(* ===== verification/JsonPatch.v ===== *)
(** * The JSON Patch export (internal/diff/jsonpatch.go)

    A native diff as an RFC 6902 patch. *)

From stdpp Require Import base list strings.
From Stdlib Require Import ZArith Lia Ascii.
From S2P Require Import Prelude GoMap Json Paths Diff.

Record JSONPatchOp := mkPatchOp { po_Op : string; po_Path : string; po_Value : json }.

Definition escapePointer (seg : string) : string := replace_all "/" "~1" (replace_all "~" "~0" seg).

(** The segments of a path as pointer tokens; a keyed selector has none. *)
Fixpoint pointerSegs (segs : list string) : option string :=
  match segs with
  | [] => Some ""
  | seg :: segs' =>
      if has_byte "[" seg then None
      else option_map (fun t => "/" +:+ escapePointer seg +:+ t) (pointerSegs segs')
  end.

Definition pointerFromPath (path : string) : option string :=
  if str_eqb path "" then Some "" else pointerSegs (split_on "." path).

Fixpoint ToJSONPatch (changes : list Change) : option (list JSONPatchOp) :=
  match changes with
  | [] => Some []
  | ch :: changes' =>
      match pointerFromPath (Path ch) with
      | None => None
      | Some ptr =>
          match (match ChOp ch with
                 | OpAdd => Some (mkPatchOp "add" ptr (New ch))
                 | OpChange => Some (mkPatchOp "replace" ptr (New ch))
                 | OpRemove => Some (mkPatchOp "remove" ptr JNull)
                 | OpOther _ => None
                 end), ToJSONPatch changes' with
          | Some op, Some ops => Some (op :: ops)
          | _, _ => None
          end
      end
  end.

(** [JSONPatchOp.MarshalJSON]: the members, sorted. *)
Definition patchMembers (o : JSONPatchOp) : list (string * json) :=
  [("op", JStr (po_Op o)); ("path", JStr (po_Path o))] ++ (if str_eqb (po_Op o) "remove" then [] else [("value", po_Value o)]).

* * * * * * * * *

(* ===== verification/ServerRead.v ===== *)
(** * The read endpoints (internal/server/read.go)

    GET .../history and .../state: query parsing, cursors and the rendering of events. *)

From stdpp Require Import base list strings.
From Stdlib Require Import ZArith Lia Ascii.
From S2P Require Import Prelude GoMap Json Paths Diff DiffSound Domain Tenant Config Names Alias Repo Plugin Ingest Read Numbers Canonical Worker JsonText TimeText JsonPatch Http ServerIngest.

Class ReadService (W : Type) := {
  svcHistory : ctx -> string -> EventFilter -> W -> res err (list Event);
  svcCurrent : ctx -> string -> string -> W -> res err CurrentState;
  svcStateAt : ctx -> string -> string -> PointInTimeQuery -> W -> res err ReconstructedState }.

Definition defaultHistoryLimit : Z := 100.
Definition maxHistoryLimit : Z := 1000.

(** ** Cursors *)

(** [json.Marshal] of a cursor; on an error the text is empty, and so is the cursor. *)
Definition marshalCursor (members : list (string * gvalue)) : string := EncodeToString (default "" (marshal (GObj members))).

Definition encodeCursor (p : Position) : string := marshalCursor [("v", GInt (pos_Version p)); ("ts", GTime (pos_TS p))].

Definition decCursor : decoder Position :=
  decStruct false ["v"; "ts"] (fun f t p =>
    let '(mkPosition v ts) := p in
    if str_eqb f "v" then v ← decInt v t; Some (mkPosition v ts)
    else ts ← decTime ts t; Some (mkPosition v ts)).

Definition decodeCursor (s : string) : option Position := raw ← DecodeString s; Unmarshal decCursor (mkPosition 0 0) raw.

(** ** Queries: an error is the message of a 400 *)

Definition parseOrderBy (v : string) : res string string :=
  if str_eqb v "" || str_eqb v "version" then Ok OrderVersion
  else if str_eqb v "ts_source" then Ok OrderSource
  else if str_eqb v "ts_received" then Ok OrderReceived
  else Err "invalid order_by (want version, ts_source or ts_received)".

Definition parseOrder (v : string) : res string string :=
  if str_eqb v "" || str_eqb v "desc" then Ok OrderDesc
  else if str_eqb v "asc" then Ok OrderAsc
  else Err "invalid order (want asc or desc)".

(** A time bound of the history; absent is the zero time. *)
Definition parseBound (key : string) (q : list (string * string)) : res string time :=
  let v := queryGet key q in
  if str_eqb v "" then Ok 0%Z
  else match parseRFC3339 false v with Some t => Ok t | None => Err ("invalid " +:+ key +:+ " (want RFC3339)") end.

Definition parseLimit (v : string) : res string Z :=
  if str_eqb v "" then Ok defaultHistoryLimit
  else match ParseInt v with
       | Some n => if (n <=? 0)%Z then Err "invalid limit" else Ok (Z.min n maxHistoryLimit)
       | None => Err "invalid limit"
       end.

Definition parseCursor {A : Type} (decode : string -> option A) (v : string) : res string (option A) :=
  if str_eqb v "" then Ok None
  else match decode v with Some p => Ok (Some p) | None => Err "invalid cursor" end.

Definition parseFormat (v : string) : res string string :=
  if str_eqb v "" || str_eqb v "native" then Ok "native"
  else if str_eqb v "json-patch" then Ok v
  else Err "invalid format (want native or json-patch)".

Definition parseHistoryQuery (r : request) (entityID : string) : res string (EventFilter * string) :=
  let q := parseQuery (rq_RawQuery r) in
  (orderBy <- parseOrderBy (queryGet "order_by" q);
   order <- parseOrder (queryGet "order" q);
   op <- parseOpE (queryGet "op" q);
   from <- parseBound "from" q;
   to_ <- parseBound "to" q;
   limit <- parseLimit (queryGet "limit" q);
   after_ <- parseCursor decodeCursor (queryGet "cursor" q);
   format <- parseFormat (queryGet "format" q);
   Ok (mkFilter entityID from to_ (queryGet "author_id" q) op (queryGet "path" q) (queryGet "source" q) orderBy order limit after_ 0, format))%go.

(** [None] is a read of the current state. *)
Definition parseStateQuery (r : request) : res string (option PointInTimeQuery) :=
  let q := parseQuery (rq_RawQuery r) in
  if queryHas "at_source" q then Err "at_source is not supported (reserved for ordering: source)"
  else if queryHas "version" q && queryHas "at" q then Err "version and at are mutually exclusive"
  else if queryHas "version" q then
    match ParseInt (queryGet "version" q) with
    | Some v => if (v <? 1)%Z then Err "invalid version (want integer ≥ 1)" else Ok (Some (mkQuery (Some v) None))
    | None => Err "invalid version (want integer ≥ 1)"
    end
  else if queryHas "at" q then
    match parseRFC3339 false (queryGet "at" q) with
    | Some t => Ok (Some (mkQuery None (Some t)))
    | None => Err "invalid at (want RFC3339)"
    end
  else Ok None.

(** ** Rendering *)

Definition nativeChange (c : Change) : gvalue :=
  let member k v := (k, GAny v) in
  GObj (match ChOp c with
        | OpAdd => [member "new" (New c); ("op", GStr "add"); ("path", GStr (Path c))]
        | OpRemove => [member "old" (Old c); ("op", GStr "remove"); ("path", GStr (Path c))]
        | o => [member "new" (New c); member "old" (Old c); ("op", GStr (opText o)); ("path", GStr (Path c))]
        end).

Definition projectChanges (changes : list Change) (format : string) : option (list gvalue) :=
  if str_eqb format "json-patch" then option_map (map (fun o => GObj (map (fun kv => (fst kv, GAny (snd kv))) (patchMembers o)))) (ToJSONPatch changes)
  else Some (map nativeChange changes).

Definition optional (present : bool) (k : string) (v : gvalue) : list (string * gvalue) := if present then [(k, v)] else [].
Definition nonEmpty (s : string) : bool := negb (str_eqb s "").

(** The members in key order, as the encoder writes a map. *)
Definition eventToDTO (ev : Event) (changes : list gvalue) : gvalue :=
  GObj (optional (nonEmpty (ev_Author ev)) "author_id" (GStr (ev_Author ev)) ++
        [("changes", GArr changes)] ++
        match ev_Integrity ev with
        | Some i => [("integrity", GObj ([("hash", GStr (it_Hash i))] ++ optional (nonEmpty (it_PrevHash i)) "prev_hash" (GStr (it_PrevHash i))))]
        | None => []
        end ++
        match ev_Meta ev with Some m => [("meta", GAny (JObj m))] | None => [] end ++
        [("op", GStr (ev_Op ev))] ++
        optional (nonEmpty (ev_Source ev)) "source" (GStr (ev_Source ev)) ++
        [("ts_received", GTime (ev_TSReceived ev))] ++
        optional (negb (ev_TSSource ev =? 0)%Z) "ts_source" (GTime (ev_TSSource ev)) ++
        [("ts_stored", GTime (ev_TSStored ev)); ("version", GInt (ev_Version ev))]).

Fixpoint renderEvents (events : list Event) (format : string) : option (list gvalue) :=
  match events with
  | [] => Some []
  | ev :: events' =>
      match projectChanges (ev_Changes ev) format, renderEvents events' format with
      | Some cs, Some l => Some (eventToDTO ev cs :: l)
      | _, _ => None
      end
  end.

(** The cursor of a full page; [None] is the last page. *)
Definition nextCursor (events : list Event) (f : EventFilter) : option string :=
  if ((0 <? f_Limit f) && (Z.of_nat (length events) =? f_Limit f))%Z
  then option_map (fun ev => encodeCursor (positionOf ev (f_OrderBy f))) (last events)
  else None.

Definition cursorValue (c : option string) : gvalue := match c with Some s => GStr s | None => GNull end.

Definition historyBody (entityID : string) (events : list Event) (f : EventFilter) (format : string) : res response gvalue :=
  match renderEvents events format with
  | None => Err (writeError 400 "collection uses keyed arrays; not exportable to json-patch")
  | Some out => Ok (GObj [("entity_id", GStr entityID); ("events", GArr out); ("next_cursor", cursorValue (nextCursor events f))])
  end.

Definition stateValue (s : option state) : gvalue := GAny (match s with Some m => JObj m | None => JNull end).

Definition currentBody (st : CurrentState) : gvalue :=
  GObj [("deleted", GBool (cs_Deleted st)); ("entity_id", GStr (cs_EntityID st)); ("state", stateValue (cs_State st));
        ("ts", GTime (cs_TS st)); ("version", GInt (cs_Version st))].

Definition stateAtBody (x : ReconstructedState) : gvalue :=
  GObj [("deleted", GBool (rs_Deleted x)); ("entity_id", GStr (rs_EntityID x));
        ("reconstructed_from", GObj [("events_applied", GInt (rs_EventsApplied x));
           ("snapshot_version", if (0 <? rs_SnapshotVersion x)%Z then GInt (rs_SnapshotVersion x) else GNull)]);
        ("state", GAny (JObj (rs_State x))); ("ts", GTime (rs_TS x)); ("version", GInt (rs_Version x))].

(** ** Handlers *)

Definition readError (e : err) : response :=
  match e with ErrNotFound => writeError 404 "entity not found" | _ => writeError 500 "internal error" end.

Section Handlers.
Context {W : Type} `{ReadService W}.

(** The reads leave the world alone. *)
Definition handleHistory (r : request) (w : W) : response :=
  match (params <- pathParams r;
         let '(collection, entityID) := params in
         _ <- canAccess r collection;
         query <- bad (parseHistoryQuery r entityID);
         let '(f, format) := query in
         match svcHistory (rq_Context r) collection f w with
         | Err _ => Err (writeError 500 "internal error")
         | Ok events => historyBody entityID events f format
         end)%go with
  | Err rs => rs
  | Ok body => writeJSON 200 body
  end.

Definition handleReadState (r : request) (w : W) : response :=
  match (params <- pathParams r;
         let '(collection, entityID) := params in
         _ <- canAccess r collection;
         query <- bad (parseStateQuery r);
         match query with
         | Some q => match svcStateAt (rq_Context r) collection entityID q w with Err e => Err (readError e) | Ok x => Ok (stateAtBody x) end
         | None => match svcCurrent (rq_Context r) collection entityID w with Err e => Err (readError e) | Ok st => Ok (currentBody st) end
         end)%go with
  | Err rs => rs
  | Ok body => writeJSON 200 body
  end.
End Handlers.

* * * * * * * * *

◆ **What needs to be done**
Restate word for word the entries above, starting at the line with "(** ** Rendering *)" and ending at the line with "Definition optional (present", inclusive, and no others.

◆ **Solution for this problem**
(** ** Rendering *)

Definition nativeChange (c : Change) : gvalue :=
  let member k v := (k, GAny v) in
  GObj (match ChOp c with
        | OpAdd => [member "new" (New c); ("op", GStr "add"); ("path", GStr (Path c))]
        | OpRemove => [member "old" (Old c); ("op", GStr "remove"); ("path", GStr (Path c))]
        | o => [member "new" (New c); member "old" (Old c); ("op", GStr (opText o)); ("path", GStr (Path c))]
        end).

Definition projectChanges (changes : list Change) (format : string) : option (list gvalue) :=
  if str_eqb format "json-patch" then option_map (map (fun o => GObj (map (fun kv => (fst kv, GAny (snd kv))) (patchMembers o)))) (ToJSONPatch changes)
  else Some (map nativeChange changes).

Definition optional (present : bool) (k : string) (v : gvalue) : list (string * gvalue) := if present then [(k, v)] else [].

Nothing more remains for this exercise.